(** ** The rest of the component: listeners, effect and display *)

(** [s.slice(start, end)]; [None] is a missing [end].  Positions count
    characters of the string, which agree with JavaScript's code units on
    the hexadecimal strings the component slices. *)
Definition slice (s : string) (start : Z) (stop : option Z) : string :=
  let len := Z.of_nat (String.length s) in
  let position i := if i <? 0 then Z.max (len + i) 0 else Z.min i len in
  let from := position start in
  let to := match stop with Some e => position e | None => len end in
  substring (Z.to_nat from) (Z.to_nat (Z.max (to - from) 0)) s.

(** A function object, named after the function expression that creates
    it; the effect runs once, so each expression is evaluated once. *)
Inductive Fn :=
| accountsChangedFn      (* the [accountsChanged] listener *)
| chainChangedFn         (* the [chainChanged] listener *)
| cleanupFn (k : nat).   (* the [k]-th [() => {}] of the cleanup of part_001 *)

(** [window.ethereum], by the methods it has. *)
Record Injected := mkInjected {
  has_on : bool;
  has_removeListener : bool
}.

(** What the mount effect and its cleanup do. *)
Inductive EffectEvent :=
| EffSet (u : Update)
| EffOn (event : string) (f : Fn)
| EffRemoveListener (event : string) (f : Fn).

Definition registered (l : list EffectEvent) : list (string * Fn) :=
  flat_map (fun e => match e with EffOn n f => [(n, f)] | _ => [] end) l.

Definition removed (l : list EffectEvent) : list (string * Fn) :=
  flat_map (fun e => match e with EffRemoveListener n f => [(n, f)] | _ => [] end) l.

Module Part000UI.
Section Component.
Context `{RT : Runtime}.

(** [getAddress] of ethers: the checksummed form of an address; throws on
    anything else. *)
Variable getAddress : string -> Result string.

Definition shortAddress (addr : string) : string :=
  match getAddress addr with
  | Ok s => slice s 0 (Some 6) ++ "..." ++ slice s (-4) None
  | Throw _ => addr
  end.

(** The [chainChanged] listener. *)
Definition chainChanged (cl : UiState) : M unit :=
  try_catch
    (net <- getNetwork ;;
     set (SetNetwork (Some net)) ;;
     call (Part000.setupSigner cl) ;;
     set (SetStatus ("Switched to network " ++ name net ++ " ("
                     ++ string_of_Z (chainId net) ++ ")")))
    (fun err => record (EvConsole "warn" err)).

(** The body of the mount effect: what it does, and whether the two refs
    hold the listeners afterwards. *)
Definition mount (ethereum : option Injected) : list EffectEvent * bool :=
  match ethereum with
  | Some eth =>
    (EffSet (SetProvider (Some InjectedProvider))
     :: (if has_on eth
         then [EffOn "accountsChanged" accountsChangedFn;
               EffOn "chainChanged" chainChangedFn]
         else []),
     true)
  | None =>
    ([EffSet (SetStatus "No injected wallet found (MetaMask / Coinbase Wallet).")],
     false)
  end.

(** The cleanup the effect returns; [refs] tells whether the refs hold the
    listeners. *)
Definition cleanup (ethereum : option Injected) (refs : bool)
  : list EffectEvent :=
  match ethereum with
  | Some eth =>
    if has_removeListener eth then
      (if refs then [EffRemoveListener "accountsChanged" accountsChangedFn] else [])
      ++ (if refs then [EffRemoveListener "chainChanged" chainChangedFn] else [])
    else []
  | None => []
  end.

(** The header shows the account when [address] is truthy, the connect
    button otherwise. *)
Definition shows_connect_button (st : UiState) : bool :=
  negb (truthy_string (address st)).

End Component.
End Part000UI.

Module Part001UI.

(** The body of the mount effect: what it does, and the error it ends
    with, if any; it calls [window.ethereum.on] without looking whether
    it is there. *)
Definition mount (ethereum : option Injected)
  : list EffectEvent * option JsError :=
  match ethereum with
  | Some eth =>
    if has_on eth then
      ([EffSet (SetProvider (Some InjectedProvider));
        EffOn "accountsChanged" accountsChangedFn;
        EffOn "chainChanged" chainChangedFn],
       None)
    else
      ([EffSet (SetProvider (Some InjectedProvider))],
       Some (TypeError "window.ethereum.on is not a function"))
  | None => ([], None)
  end.

(** The cleanup: it hands two new functions to [removeListener]. *)
Definition cleanup (ethereum : option Injected) : list EffectEvent :=
  match ethereum with
  | Some eth =>
    if has_removeListener eth then
      [EffRemoveListener "accountsChanged" (cleanupFn 0);
       EffRemoveListener "chainChanged" (cleanupFn 1)]
    else []
  | None => []
  end.

(** The header shows the account when [address] is truthy, the connect
    button otherwise. *)
Definition shows_connect_button (st : UiState) : bool :=
  negb (truthy_string (address st)).

End Part001UI.

(** The status [sendPayment] shows once the broadcast is accepted. *)
Definition sent_status (v : Variant) (response : TxResponse) : string :=
  match v with
  | part_000 => "Transaction sent — hash: " ++ hash response
                ++ ". Waiting for confirmation..."
  | part_001 => "Transaction sent — hash: " ++ hash response
  end.

Definition is_console (e : Event) : bool :=
  match e with EvConsole _ _ => true | _ => false end.

Definition setupSigner `{Runtime} (v : Variant) : UiState -> M unit :=
  match v with
  | part_000 => Part000.setupSigner
  | part_001 => fun _ => Part001.setupSigner
  end.

Definition is_signer_query (e : Event) : bool :=
  match e with EvGetSigner _ => true | _ => false end.

Definition is_address_query (e : Event) : bool :=
  match e with EvGetAddress _ _ => true | _ => false end.

Definition is_balance_query (e : Event) : bool :=
  match e with EvGetBalance _ _ => true | _ => false end.

Definition is_network_query (e : Event) : bool :=
  match e with EvGetNetwork _ => true | _ => false end.

(** ** More wallets and states *)
Module MoreScenarios.
Import Scenario.

(** The user declines the account request. *)
Definition locked : Wallet :=
  with_rpc
    (fun _ method _ =>
       if String.eqb method "eth_requestAccounts"
       then Throw user_rejected else Ok tt)
    (w_getNetwork happy) happy.

(** The wallet turns the account request down with [undefined]. *)
Definition silent : Wallet :=
  with_rpc
    (fun _ method _ =>
       if String.eqb method "eth_requestAccounts"
       then Throw (nullish true) else Ok tt)
    (w_getNetwork happy) happy.

(** The node answers no balance query. *)
Definition no_balance : Wallet := with_balance (fun _ _ => Throw rpc_down) happy.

== YOUR ASSIGNMENT ==
Lines of the material may hold the string "UiState". Copy each one that does.

== RESULT OF THE TASK ==
Definition chainChanged (cl : UiState) : M unit :=
Definition shows_connect_button (st : UiState) : bool :=
Definition shows_connect_button (st : UiState) : bool :=
Definition setupSigner `{Runtime} (v : Variant) : UiState -> M unit :=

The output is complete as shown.